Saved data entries
[Start of Attachment]

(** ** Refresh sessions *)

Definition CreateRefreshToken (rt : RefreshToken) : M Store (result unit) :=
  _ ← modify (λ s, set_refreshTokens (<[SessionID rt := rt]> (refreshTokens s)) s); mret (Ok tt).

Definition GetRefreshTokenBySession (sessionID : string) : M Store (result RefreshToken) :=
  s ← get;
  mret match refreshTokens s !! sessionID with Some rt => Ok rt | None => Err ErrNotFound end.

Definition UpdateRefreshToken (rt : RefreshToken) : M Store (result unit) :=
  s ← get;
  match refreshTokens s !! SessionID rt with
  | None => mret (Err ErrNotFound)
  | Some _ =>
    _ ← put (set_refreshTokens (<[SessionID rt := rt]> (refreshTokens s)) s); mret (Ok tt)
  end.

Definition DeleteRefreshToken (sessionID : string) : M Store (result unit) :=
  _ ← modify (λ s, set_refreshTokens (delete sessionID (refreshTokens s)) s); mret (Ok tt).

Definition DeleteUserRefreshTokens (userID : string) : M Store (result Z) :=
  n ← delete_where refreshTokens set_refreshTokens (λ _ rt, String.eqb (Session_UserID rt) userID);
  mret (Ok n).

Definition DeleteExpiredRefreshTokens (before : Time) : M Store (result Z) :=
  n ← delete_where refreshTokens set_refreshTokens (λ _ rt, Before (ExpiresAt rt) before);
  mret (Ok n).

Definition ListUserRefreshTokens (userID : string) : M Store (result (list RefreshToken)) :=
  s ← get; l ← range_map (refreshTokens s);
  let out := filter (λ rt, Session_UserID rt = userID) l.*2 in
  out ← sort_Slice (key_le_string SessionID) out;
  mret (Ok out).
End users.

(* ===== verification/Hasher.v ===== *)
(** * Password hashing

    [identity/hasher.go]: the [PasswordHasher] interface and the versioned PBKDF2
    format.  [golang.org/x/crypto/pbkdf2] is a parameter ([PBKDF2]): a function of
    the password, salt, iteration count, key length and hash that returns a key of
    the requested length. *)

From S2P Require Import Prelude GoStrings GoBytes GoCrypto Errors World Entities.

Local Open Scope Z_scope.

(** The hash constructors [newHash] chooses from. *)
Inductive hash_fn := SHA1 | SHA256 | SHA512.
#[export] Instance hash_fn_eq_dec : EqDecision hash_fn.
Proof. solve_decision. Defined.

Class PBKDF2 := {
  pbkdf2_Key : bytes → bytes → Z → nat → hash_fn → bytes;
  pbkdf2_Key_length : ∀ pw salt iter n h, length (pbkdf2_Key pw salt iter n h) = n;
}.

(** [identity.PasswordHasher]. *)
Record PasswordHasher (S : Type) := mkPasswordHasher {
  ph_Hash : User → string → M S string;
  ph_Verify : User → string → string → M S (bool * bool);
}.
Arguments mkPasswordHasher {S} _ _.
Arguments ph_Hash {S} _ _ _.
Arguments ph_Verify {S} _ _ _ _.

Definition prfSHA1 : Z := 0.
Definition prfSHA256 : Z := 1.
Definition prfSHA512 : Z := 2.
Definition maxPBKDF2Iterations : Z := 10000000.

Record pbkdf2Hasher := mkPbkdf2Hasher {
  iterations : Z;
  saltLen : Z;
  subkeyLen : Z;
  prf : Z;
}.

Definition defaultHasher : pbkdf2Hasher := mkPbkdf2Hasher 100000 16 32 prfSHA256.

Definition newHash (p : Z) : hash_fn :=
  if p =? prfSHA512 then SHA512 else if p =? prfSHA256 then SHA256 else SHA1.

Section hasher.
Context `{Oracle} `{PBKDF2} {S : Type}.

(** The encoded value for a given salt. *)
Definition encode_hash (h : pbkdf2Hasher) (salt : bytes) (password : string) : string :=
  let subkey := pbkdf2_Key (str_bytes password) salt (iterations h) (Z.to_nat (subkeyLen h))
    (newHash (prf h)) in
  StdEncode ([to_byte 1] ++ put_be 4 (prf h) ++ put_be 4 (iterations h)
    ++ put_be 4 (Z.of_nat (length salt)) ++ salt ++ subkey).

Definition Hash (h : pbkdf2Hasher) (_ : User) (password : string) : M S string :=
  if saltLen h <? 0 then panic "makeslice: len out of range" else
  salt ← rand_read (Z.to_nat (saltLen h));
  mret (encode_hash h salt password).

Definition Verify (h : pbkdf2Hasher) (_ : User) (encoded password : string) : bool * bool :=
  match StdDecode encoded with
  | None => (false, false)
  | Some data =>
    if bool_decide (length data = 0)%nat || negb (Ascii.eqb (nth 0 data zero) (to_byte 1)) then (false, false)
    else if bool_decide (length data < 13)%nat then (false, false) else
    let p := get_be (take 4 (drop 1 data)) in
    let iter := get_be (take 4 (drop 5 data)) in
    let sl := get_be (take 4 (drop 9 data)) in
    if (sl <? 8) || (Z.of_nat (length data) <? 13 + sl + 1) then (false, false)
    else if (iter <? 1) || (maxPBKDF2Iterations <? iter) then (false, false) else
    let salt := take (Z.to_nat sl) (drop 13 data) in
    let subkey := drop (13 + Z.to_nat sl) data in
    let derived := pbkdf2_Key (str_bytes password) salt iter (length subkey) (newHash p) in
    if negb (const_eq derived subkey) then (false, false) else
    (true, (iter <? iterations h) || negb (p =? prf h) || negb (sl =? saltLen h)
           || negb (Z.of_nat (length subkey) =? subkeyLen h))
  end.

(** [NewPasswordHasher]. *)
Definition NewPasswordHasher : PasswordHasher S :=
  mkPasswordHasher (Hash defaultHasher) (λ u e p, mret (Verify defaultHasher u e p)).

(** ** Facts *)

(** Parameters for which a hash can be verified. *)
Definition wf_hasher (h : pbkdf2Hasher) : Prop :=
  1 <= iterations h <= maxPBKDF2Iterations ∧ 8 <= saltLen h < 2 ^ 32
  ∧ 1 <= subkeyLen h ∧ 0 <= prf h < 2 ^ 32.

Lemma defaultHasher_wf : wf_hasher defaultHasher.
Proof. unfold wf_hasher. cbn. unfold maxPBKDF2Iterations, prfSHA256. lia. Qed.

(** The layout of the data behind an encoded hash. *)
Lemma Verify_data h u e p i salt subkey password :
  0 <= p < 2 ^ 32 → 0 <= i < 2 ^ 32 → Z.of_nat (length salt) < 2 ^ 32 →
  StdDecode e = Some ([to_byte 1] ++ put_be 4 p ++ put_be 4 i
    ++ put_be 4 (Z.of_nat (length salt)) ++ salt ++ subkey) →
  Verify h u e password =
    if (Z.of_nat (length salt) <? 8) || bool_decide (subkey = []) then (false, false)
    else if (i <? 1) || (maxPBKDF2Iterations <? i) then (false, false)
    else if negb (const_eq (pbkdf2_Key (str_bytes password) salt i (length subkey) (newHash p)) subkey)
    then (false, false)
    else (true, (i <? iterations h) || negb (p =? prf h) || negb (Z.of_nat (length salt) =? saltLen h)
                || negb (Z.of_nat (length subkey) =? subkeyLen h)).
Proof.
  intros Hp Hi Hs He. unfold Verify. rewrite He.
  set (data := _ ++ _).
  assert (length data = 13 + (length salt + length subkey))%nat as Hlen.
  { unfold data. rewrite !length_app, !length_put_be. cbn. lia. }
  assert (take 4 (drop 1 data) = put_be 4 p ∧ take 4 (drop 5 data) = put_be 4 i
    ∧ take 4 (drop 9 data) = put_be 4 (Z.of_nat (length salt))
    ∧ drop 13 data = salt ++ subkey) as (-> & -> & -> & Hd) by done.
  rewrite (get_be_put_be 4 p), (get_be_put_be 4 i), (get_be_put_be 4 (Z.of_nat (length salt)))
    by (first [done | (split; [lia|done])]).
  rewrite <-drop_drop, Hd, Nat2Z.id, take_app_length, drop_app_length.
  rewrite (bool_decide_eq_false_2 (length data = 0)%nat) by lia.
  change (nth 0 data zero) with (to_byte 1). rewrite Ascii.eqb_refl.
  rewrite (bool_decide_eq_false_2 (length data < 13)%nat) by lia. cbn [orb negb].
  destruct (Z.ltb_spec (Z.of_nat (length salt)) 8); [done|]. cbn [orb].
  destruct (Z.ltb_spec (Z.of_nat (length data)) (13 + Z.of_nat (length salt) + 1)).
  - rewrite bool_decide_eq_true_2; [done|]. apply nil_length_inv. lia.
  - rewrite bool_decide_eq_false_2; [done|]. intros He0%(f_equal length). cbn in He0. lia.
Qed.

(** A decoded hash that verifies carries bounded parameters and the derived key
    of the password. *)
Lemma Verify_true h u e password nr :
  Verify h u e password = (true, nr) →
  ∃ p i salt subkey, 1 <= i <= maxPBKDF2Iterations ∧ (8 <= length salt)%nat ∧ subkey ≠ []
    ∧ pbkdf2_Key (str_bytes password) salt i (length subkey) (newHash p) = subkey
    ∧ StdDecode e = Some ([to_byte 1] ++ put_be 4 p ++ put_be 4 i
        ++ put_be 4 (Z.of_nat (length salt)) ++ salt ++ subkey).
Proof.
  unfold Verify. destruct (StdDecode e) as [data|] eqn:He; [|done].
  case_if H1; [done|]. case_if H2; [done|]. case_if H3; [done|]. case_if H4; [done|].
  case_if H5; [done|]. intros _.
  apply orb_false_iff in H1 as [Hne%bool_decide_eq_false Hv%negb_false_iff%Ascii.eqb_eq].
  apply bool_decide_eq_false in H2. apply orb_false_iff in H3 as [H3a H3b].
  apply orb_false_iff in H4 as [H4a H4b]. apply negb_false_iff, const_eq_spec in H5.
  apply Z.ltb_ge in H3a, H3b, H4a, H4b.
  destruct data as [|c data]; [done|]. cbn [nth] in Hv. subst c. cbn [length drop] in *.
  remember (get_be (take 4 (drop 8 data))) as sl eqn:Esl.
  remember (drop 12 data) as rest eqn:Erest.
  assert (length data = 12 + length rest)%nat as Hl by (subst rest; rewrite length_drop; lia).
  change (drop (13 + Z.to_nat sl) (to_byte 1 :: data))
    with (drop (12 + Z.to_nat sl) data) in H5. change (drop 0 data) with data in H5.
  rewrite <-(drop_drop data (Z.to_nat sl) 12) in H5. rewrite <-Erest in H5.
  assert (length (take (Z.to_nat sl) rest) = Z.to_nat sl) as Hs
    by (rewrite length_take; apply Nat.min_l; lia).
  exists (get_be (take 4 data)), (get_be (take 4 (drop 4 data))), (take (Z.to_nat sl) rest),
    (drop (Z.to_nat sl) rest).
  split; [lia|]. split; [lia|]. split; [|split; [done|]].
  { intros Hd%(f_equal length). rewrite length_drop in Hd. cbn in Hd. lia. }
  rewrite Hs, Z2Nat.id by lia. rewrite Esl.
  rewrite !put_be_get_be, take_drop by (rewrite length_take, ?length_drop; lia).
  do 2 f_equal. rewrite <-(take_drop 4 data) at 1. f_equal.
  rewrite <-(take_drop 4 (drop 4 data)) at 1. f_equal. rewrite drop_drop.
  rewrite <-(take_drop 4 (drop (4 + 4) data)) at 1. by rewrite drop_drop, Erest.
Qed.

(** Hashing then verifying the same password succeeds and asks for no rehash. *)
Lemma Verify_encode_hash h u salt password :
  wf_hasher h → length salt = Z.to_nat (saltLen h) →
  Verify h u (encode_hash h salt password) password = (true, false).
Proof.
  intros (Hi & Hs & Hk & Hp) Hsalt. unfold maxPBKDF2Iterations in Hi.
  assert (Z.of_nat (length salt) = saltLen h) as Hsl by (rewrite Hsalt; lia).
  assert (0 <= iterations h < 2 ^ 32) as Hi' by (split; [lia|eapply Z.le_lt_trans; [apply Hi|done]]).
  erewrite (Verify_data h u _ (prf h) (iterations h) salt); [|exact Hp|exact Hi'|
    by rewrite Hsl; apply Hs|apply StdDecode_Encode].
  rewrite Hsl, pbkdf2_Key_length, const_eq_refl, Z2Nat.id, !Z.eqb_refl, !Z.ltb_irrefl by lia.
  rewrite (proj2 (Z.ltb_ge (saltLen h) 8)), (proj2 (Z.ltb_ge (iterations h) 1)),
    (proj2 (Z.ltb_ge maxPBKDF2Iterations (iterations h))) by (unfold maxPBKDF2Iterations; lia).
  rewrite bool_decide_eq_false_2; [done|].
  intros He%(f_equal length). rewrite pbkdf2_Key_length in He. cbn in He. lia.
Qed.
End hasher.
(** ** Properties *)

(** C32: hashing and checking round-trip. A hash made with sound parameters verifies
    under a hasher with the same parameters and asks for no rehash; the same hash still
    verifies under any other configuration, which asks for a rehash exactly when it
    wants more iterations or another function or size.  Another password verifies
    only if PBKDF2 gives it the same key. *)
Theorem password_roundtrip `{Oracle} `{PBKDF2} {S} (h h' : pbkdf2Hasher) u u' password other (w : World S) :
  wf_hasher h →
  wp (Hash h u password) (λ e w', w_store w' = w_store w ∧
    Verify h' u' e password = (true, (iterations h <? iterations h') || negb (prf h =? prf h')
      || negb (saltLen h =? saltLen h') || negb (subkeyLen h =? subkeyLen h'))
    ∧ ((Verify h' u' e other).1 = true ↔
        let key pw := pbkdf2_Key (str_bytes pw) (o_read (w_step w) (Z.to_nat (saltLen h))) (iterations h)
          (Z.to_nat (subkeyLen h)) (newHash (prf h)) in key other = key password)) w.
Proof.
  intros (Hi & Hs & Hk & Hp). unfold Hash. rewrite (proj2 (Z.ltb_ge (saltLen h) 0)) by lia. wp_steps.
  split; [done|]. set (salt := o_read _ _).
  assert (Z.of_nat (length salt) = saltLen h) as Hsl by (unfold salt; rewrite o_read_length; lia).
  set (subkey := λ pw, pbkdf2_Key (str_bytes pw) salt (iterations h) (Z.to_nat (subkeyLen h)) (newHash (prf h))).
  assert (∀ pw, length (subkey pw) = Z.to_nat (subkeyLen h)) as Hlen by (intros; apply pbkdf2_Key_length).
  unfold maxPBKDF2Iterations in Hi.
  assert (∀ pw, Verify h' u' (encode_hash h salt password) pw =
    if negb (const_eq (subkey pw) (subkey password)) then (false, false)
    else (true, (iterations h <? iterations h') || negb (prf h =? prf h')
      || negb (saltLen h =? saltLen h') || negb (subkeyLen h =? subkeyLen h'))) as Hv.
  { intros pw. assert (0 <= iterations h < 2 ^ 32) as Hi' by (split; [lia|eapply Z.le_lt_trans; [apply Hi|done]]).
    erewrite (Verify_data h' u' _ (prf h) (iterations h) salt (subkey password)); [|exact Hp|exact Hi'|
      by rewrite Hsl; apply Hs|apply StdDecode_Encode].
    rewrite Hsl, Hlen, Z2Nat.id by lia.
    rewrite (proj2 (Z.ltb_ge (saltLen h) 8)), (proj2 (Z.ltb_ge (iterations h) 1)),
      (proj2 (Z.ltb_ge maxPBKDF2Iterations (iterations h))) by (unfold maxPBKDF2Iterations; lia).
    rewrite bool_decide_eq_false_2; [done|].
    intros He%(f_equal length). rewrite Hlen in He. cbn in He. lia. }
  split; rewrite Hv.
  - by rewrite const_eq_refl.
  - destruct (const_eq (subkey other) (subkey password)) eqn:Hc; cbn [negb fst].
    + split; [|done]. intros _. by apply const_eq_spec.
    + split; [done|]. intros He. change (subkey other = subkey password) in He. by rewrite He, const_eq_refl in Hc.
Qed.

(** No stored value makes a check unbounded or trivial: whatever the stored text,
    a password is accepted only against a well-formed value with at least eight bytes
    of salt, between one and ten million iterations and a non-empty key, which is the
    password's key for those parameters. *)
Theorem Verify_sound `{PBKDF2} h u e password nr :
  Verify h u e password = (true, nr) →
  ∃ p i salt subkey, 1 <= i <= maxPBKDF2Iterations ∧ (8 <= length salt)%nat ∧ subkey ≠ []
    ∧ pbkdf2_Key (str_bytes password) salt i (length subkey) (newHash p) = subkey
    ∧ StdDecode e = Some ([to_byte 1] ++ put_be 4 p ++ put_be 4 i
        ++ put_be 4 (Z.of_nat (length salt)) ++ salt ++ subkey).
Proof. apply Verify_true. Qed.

[End of Attachment]

• **Problem**:
Print again the lines of the entries above that fall between the line holding "(** * Password hashing" and the line holding "Definition newHash (p", inclusive, exactly as they stand.

• **Solution**:
(** * Password hashing

    [identity/hasher.go]: the [PasswordHasher] interface and the versioned PBKDF2
    format.  [golang.org/x/crypto/pbkdf2] is a parameter ([PBKDF2]): a function of
    the password, salt, iteration count, key length and hash that returns a key of
    the requested length. *)

From S2P Require Import Prelude GoStrings GoBytes GoCrypto Errors World Entities.

Local Open Scope Z_scope.

(** The hash constructors [newHash] chooses from. *)
Inductive hash_fn := SHA1 | SHA256 | SHA512.
#[export] Instance hash_fn_eq_dec : EqDecision hash_fn.
Proof. solve_decision. Defined.

Class PBKDF2 := {
  pbkdf2_Key : bytes → bytes → Z → nat → hash_fn → bytes;
  pbkdf2_Key_length : ∀ pw salt iter n h, length (pbkdf2_Key pw salt iter n h) = n;
}.

(** [identity.PasswordHasher]. *)
Record PasswordHasher (S : Type) := mkPasswordHasher {
  ph_Hash : User → string → M S string;
  ph_Verify : User → string → string → M S (bool * bool);
}.
Arguments mkPasswordHasher {S} _ _.
Arguments ph_Hash {S} _ _ _.
Arguments ph_Verify {S} _ _ _ _.

Definition prfSHA1 : Z := 0.
Definition prfSHA256 : Z := 1.
Definition prfSHA512 : Z := 2.
Definition maxPBKDF2Iterations : Z := 10000000.

Record pbkdf2Hasher := mkPbkdf2Hasher {
  iterations : Z;
  saltLen : Z;
  subkeyLen : Z;
  prf : Z;
}.

Definition defaultHasher : pbkdf2Hasher := mkPbkdf2Hasher 100000 16 32 prfSHA256.

Definition newHash (p : Z) : hash_fn :=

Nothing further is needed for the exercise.